BEGIN SOURCE DATA
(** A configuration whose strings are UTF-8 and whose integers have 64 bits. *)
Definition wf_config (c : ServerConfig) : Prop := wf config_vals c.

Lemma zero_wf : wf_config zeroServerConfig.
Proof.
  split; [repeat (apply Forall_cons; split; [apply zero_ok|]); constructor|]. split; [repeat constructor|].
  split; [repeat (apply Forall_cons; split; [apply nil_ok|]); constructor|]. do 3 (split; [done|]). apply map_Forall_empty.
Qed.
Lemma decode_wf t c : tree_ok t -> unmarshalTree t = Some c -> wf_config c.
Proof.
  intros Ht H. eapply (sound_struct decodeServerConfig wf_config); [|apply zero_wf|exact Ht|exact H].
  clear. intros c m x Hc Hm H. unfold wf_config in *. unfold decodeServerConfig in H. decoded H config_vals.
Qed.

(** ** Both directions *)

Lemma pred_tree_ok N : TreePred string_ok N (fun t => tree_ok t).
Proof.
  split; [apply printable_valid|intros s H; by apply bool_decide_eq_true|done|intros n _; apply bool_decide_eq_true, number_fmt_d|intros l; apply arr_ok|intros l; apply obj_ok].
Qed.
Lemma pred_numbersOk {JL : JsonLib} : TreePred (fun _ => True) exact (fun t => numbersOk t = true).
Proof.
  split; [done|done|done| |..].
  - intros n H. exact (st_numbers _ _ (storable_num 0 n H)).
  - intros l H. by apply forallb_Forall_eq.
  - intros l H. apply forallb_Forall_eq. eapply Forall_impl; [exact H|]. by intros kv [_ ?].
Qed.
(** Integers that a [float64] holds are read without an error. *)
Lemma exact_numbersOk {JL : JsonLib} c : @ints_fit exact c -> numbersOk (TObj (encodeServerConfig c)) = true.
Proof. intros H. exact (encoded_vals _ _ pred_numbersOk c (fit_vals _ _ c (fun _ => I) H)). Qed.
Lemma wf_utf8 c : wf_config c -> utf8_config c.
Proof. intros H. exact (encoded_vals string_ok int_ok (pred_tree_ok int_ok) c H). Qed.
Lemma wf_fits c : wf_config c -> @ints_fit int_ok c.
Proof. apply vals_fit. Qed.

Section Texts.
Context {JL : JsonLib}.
END SOURCE DATA
BEGIN SOURCE DATA
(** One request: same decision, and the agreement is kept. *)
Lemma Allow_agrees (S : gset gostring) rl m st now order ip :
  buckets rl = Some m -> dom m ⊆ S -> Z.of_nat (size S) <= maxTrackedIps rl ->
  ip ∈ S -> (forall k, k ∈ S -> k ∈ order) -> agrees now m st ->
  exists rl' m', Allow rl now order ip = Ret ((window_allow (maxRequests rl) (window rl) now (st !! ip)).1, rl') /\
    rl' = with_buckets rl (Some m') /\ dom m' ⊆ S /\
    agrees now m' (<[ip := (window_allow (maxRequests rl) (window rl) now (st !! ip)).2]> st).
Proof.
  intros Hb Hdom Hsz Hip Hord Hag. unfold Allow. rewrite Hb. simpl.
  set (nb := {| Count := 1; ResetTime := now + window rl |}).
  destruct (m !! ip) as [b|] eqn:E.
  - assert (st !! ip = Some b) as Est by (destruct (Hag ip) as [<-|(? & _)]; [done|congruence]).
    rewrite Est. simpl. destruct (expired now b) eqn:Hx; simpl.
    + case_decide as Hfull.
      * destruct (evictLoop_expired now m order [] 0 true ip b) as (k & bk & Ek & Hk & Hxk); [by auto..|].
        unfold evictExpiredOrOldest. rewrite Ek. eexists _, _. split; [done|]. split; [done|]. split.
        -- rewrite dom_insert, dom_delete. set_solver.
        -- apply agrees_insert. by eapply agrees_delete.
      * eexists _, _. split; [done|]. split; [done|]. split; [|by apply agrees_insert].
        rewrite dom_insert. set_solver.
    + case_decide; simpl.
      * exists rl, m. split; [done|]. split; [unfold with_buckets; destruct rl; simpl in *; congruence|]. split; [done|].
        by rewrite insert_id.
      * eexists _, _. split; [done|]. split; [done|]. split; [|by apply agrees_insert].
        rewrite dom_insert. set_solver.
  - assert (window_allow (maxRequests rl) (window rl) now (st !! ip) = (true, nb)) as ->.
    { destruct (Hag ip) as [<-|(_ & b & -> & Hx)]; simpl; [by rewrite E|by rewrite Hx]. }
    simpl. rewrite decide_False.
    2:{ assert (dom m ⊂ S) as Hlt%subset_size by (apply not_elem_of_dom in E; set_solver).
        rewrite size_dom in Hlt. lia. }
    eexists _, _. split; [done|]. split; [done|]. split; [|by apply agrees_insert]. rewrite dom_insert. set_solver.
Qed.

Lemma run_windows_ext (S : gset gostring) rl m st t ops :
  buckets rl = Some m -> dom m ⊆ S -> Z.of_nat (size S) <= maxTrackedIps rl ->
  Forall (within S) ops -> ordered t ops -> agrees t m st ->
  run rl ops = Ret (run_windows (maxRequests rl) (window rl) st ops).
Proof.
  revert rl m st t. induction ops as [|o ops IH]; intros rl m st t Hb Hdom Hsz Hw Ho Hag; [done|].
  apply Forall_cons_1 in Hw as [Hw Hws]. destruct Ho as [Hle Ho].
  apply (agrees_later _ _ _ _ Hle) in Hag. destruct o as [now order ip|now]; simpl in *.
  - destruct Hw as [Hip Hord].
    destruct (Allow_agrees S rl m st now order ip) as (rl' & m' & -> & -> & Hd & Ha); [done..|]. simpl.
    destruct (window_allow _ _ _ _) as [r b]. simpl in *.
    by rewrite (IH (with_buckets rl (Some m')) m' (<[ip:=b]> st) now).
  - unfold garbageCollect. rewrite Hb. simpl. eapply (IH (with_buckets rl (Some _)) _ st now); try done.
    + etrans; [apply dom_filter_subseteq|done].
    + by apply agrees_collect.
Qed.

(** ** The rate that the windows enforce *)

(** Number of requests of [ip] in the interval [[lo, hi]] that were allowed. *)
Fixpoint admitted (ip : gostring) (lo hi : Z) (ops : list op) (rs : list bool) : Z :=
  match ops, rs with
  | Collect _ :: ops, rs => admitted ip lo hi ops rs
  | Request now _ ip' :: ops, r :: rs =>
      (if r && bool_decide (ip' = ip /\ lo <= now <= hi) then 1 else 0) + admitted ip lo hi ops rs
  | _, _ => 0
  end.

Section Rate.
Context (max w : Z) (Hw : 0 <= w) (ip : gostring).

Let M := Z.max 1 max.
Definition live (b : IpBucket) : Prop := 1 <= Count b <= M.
END SOURCE DATA
§ **REQUIREMENT**
Output the lines of the records above exactly as they appear, from the line containing "- assert (window_allow" through the line containing "(** Number of".

§ **FINISHED EXERCISE**
  - assert (window_allow (maxRequests rl) (window rl) now (st !! ip) = (true, nb)) as ->.
    { destruct (Hag ip) as [<-|(_ & b & -> & Hx)]; simpl; [by rewrite E|by rewrite Hx]. }
    simpl. rewrite decide_False.
    2:{ assert (dom m ⊂ S) as Hlt%subset_size by (apply not_elem_of_dom in E; set_solver).
        rewrite size_dom in Hlt. lia. }
    eexists _, _. split; [done|]. split; [done|]. split; [|by apply agrees_insert]. rewrite dom_insert. set_solver.
Qed.

Lemma run_windows_ext (S : gset gostring) rl m st t ops :
  buckets rl = Some m -> dom m ⊆ S -> Z.of_nat (size S) <= maxTrackedIps rl ->
  Forall (within S) ops -> ordered t ops -> agrees t m st ->
  run rl ops = Ret (run_windows (maxRequests rl) (window rl) st ops).
Proof.
  revert rl m st t. induction ops as [|o ops IH]; intros rl m st t Hb Hdom Hsz Hw Ho Hag; [done|].
  apply Forall_cons_1 in Hw as [Hw Hws]. destruct Ho as [Hle Ho].
  apply (agrees_later _ _ _ _ Hle) in Hag. destruct o as [now order ip|now]; simpl in *.
  - destruct Hw as [Hip Hord].
    destruct (Allow_agrees S rl m st now order ip) as (rl' & m' & -> & -> & Hd & Ha); [done..|]. simpl.
    destruct (window_allow _ _ _ _) as [r b]. simpl in *.
    by rewrite (IH (with_buckets rl (Some m')) m' (<[ip:=b]> st) now).
  - unfold garbageCollect. rewrite Hb. simpl. eapply (IH (with_buckets rl (Some _)) _ st now); try done.
    + etrans; [apply dom_filter_subseteq|done].
    + by apply agrees_collect.
Qed.

(** ** The rate that the windows enforce *)

(** Number of requests of [ip] in the interval [[lo, hi]] that were allowed. *)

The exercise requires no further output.